近年はカメラメーカーのサービス拠点が減少傾向にあり、利便性のみならず、寂しさを感じるという意見を目にすることが増えた。リコーイメージングは場所こそ東京だけになってしまったものの、一般ユーザー向けの対面窓口を残した。立地的に訪れることが難しい地域のユーザーに対しても、オンラインの活用でタッチポイントを増やすことを意識しているという。

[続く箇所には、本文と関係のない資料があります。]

(** * Pipeless: a shallow embedding of [pipeline] from [pipeless.py]

    The development follows the closure [pipeline(error_func)] of the source:
    the registration list [functions_list] with [add_func] and
    [function_annotator], the resolver [get_functions_to_run], and the
    generator [run_pipeline] with its inner generator [safe_source].

    Generators are modelled by the sequence of events that a consumer who
    exhausts them observes: every pull from the source, every call of a
    pipeline function, every call of [error_func], every item yielded, and
    whether the generator finished or an exception left it.  A consumer that
    stops early observes a prefix of that sequence. *)

From Stdlib Require Import List String ZArith Bool Lia.
Import ListNotations.

Local Open Scope string_scope.
Local Open Scope Z_scope.
Local Open Scope list_scope.

Set Warnings "-register-all".

Set Implicit Arguments.

(** ** Python data *)

(** Exceptions.  All of them are subclasses of [Exception], so that
    [except Exception] catches them; [StopIteration] is not among them (the
    source raises it only to finish [safe_source], see there). *)
Inductive exn : Type :=
| AssertionError (msg : string)
| TypeError (msg : string)
| UserError (msg : string).

(** Items: immutable Python data.  [VStr] and [VList] are the
    instances of [collections.Iterable]. *)
Inductive value : Type :=
| VNone
| VInt (z : Z)
| VStr (s : string)
| VList (l : list value).

(** The result of a Python call: a returned object or a raised exception. *)
Inductive result (A : Type) : Type :=
| Ok (a : A)
| Raise (e : exn).
Arguments Ok {A} a.
Arguments Raise {A} e.

(** A pipeline function: [item -> None | item | iterable], or raises. *)
Definition transform : Type := value -> result value.

(** What an annotated function builds when called: a callable or anything
    else. *)
Inductive pyobj : Type :=
| Callable (f : transform)
| NotCallable (v : value).

(** An annotated (registered) function object: its [__name__] and its
    zero-argument body. *)
Record func : Type := Func {
  func_name : string;
  func_call : unit -> result pyobj
}.

(** The error handler given to [pipeline]: [error_func(item, exception)]. *)
Definition handler : Type := value -> exn -> result value.

(** An input of [run_pipeline]: the items its iterator produces and, when
    the iterator raises instead of finishing, the exception. *)
Record source : Type := Source {
  items : list value;
  failure : option exn
}.

(** ** Events and runs *)

Inductive event : Type :=
| EvBuild (fn : func)                      (* build_function(fn) : fn() *)
| EvPull (item : value)                    (* the source produced item *)
| EvPullFail (e : exn)                     (* the source raised e *)
| EvCall (function : transform) (item : value)   (* function(item) *)
| EvError (item : value) (e : exn)         (* error_func(item, e) *)
| EvYield (item : value).                  (* yield item *)

(** A run: the events in order, and the exception that left the generator,
    if any. *)
Definition run : Type := (list event * option exn)%type.

Definition trace (r : run) : list event := fst r.
Definition raised (r : run) : option exn := snd r.
Definition completes (r : run) : Prop := raised r = None.

(** Sequencing: the second run happens only if the first raised nothing. *)
Definition seq (r1 r2 : run) : run :=
  match snd r1 with
  | None => (fst r1 ++ fst r2, snd r2)
  | Some e => r1
  end.

Infix ">>" := seq (at level 61, left associativity).

Definition emit (t : list event) : run := (t, None).

(** The items a consumer receives. *)
Fixpoint yields (t : list event) : list value :=
  match t with
  | [] => []
  | EvYield v :: t' => v :: yields t'
  | _ :: t' => yields t'
  end.

Definition outputs (r : run) : list value := yields (trace r).

(** The calls of pipeline functions, in order. *)
Fixpoint calls (t : list event) : list (transform * value) :=
  match t with
  | [] => []
  | EvCall f x :: t' => (f, x) :: calls t'
  | _ :: t' => calls t'
  end.

(** The calls of [error_func], in order. *)
Fixpoint errors (t : list event) : list (value * exn) :=
  match t with
  | [] => []
  | EvError x e :: t' => (x, e) :: errors t'
  | _ :: t' => errors t'
  end.

(** The items pulled from sources, in order. *)
Fixpoint pulls (t : list event) : list value :=
  match t with
  | [] => []
  | EvPull x :: t' => x :: pulls t'
  | _ :: t' => pulls t'
  end.

(** The annotated functions built, in order. *)
Fixpoint builds (t : list event) : list func :=
  match t with
  | [] => []
  | EvBuild fn :: t' => fn :: builds t'
  | _ :: t' => builds t'
  end.

(** ** Value inspection *)

(** [item is None] *)
Definition is_none (item : value) : bool :=
  match item with VNone => true | _ => false end.

(** [isinstance(item, Iterable)] *)
Definition isinstance_Iterable (item : value) : bool :=
  match item with VStr _ | VList _ => true | _ => false end.

(** The characters of a string, each a string of length one. *)
Fixpoint chars (s : string) : list value :=
  match s with
  | EmptyString => []
  | String c s' => VStr (String c EmptyString) :: chars s'
  end.

(** [iter(item)]: the elements of an iterable; iterating anything else
    raises [TypeError] on the first pull. *)
Definition iter (item : value) : source :=
  match item with
  | VList l => Source l None
  | VStr s => Source (chars s) None
  | _ => Source [] (Some (TypeError "object is not iterable"))
  end.

(** ** The registry: [functions_list], [add_func], [function_annotator] *)

(** An entry is the tuple [(group, name, function_builder)]. *)
Definition entry : Type := (string * string * func)%type.

Definition entry_group (en : entry) : string := fst (fst en).
Definition entry_name (en : entry) : string := snd (fst en).
Definition entry_func (en : entry) : func := snd en.

(** [functions_list.append((group, func.__name__, func)); return func] *)
Definition add_func (fn : func) (group : string) (functions_list : list entry)
  : list entry * func :=
  (functions_list ++ [(group, func_name fn, fn)], fn).

(** The argument of [function_annotator]: used bare as a decorator it
    receives the function itself, otherwise a group. *)
Inductive annotator_arg : Type :=
| ArgFunc (fn : func)
| ArgGroup (group : string).

(** Its result: the function, or a decorator still to be applied. *)
Inductive annotator_result : Type :=
| Annotated (fn : func)
| Decorator (decorate : func -> list entry -> list entry * func).

(** [def function_annotator(group='')] *)
Definition function_annotator (group : annotator_arg) (functions_list : list entry)
  : list entry * annotator_result :=
  match group with
  | ArgFunc fn =>                          (* callable(group) *)
      let (fl, f) := add_func fn EmptyString functions_list in (fl, Annotated f)
  | ArgGroup g =>
      (functions_list, Decorator (fun fn => add_func fn g))
  end.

施設内の空間は、LENS BARのカウンターを可動式とするなど、リアルイベントで人が集まる場合にスペースを広く取れるようデザインされた。また、直近では7月31日に予告されているオンラインイベントも、この新拠点を活用して行われる。
余談だが、オープン時に来場客を入口前で誘導していた女性スタッフは、聞けばリコーイメージングのメカ設計者で、直近ではK-3 Mark IIIのセンサーユニットを担当したという。PENTAXクラブハウスの営業内容として予告されていた「開発担当者の在所時には、ユーザーとの意見交換の場所としても活用」というのは本当だったと、早くも実感することとなった。

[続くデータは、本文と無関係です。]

(** * Lexicon-to-transducer compilation: a shallow embedding of [lexicon.py]

    The development follows the source file top-down:
    - Python exceptions become the [Raise] branch of a [result];
    - the dictionaries [count] and [last_sym] are [gmap]s, the sets [prefix]
      and [reserved_empty] are [gset]s;
    - the insertion-ordered dictionaries [phone_map] and [words_map], whose
      order is written to the symbol files, are association lists with the
      update-in-place behaviour of a Python [dict];
    - [print(..., file=file)] writes a structured line to one of two output
      streams ([file] or the standard output); the formatting of numbers into
      text is not modelled;
    - costs, weights and probabilities are real numbers (the spec's data model
      has real-valued costs), which is exact for what is written where; the
      rounding of Python's floats is in [Binary64], on the expressions of the
      source whose numerical value a claim speaks of;
    - [prepare_lexicon] is given twice: on lexicon values, where each entry
      owns its transcription list, and with an explicit object store
      ([prepare_lexicon_heap]), where lists are objects that the deep copy
      duplicates and the loops update in place; the two agree when no list is
      shared between entries (lemma [prepare_lexicon_heap_values]);
    - the module constants are in [Config], and the loop of
      [nbest_oracle.py] that picks the oracle hypothesis of a sentence is
      [oracle]. *)

From Stdlib Require Import Reals Lra ZArith Ascii.
From Stdlib Require OrdersEx.
From Stdlib Require PrimFloat FloatOps SpecFloat Uint63.
From stdpp Require Import gmap strings list pretty sorting.

Open Scope string_scope.
Open Scope list_scope.
Open Scope nat_scope.

(** ** Exceptions and results *)

Inductive exn : Set :=
| AssertionError
| IndexError
| KeyError
| TypeError
| ValueError
| ZeroDivisionError.

Inductive result (A : Type) : Type :=
| Ok (a : A)
| Raise (e : exn).
Arguments Ok {A} a.
Arguments Raise {A} e.

Definition rbind {A B : Type} (c : result A) (k : A → result B) : result B :=
  match c with
  | Ok a => k a
  | Raise e => Raise e
  end.

Notation "x <- c ;; k" := (rbind c (fun x => k))
  (at level 100, c at next level, right associativity).

(** [for x in l: acc = body(acc, x)] with exceptions. *)
Fixpoint for_each {A S : Type} (l : list A) (body : S → A → result S) (s : S)
  : result S :=
  match l with
  | [] => Ok s
  | x :: l' => s' <- body s x ;; for_each l' body s'
  end.

(** [for i in range(lo, hi)]. *)
Definition for_range {S : Type} (lo hi : nat) (body : S → nat → result S) (s : S)
  : result S :=
  for_each (seq lo (hi - lo)) body s.

(** ** Python list indexing *)

(** The position an index denotes in a list of length [n]: negative indices
    count from the end, anything outside [-n, n) is an [IndexError]. *)
Definition py_index (n : nat) (i : Z) : result nat :=
  if decide (0 ≤ i < Z.of_nat n)%Z then Ok (Z.to_nat i)
  else if decide (- Z.of_nat n ≤ i < 0)%Z then Ok (Z.to_nat (Z.of_nat n + i))
  else Raise IndexError.

Definition py_getitem {A : Type} (l : list A) (i : Z) : result A :=
  k <- py_index (length l) i ;;
  match l !! k with
  | Some v => Ok v
  | None => Raise IndexError
  end.

Definition py_setitem {A : Type} (l : list A) (i : Z) (v : A) : result (list A) :=
  k <- py_index (length l) i ;;
  Ok (<[k := v]> l).

(** [l[i] += s] on a list of strings. *)
Definition iadd_item (l : list string) (i : Z) (s : string) : result (list string) :=
  v <- py_getitem l i ;;
  py_setitem l i (v +:+ s).

(** [l.pop()] on a non-empty list, keeping the list only. *)
Definition py_pop {A : Type} (l : list A) : list A := take (length l - 1) l.

(** [l.append(v)]. *)
Definition py_append {A : Type} (l : list A) (v : A) : list A := (l ++ [v])%list.

(** [' '.join(trans)]. *)
Definition join (trans : list string) : string := String.concat " " trans.

(** ** The lexicon *)

(** A lexicon entry [(word, pron-prob, prons)]. *)
Definition entry : Type := string * R * list string.

Definition e_word (e : entry) : string := e.1.1.
Definition e_prob (e : entry) : R := e.1.2.
Definition e_trans (e : entry) : list string := e.2.

(** ** Phone check (the assertion loop that opens [prepare_lexicon]) *)

Definition check_phones (lexicon : list entry)
    (silence_phones nonsilence_phones : list string) : result () :=
  for_each lexicon (fun _ '(w, p, trans) =>
    for_each trans (fun _ ph =>
      if bool_decide (ph ∈ nonsilence_phones) || bool_decide (ph ∈ silence_phones)
      then Ok ()
      else Raise AssertionError) ()) ().

(** ** Positional tagging *)

Definition tag_trans (trans : list string) : result (list string) :=
  if decide (length trans = 1) then
    iadd_item trans 0 "_S"
  else
    trans <- iadd_item trans 0 "_B" ;;
    trans <- (if decide (2 < length trans) then
                for_range 1 (length trans - 1)
                  (fun t i => iadd_item t (Z.of_nat i) "_I") trans
              else Ok trans) ;;
    iadd_item trans (-1) "_E".

Definition tag_entry (e : entry) : result entry :=
  let '(w, p, trans) := e in
  trans' <- tag_trans trans ;;
  Ok (w, p, trans').

(** The tagging loop over the (copied) lexicon. *)
Fixpoint tag_lexicon (lexicon : list entry) : result (list entry) :=
  match lexicon with
  | [] => Ok []
  | e :: rest =>
      e' <- tag_entry e ;;
      rest' <- tag_lexicon rest ;;
      Ok (e' :: rest')
  end.

(** ** Disambiguation symbols ([# add_disambig]) *)

Definition first_sym : nat := 1.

PENTAXクラブハウスで見たものの一部(7月28日時点)
PENTAX K-70をベースに少数作製した手作りモデルの「CLUB HOUSE SET」(参考展示品)。ラバー部をオリーブグリーン/ネイビーブルーに塗装している。天面には金属製のAOCoロゴを埋め込み、背面モニターの裏側にはPENTAXクラブハウスのロゴを彫刻。マウント部には歴代のロゴマークが一堂に並んでいる。
ガラスケース内のパネルには、概要説明に続いて「どうしてもという希望者がいた場合には 調子に乗って販売するかもしれない」と書かれていた。
参考展示品の隣に並んでいたのは、“姉妹試作機”という「METALICA」(メタリカ)と「MEMORICA」(メモリカ)の2台。前者は金属縦走りシャッターで絞り優先AE、後者は布幕横走りでシャッター速度優先AEを搭載。検討の結果、メタリカが1966年のフォトキナに出品されたという。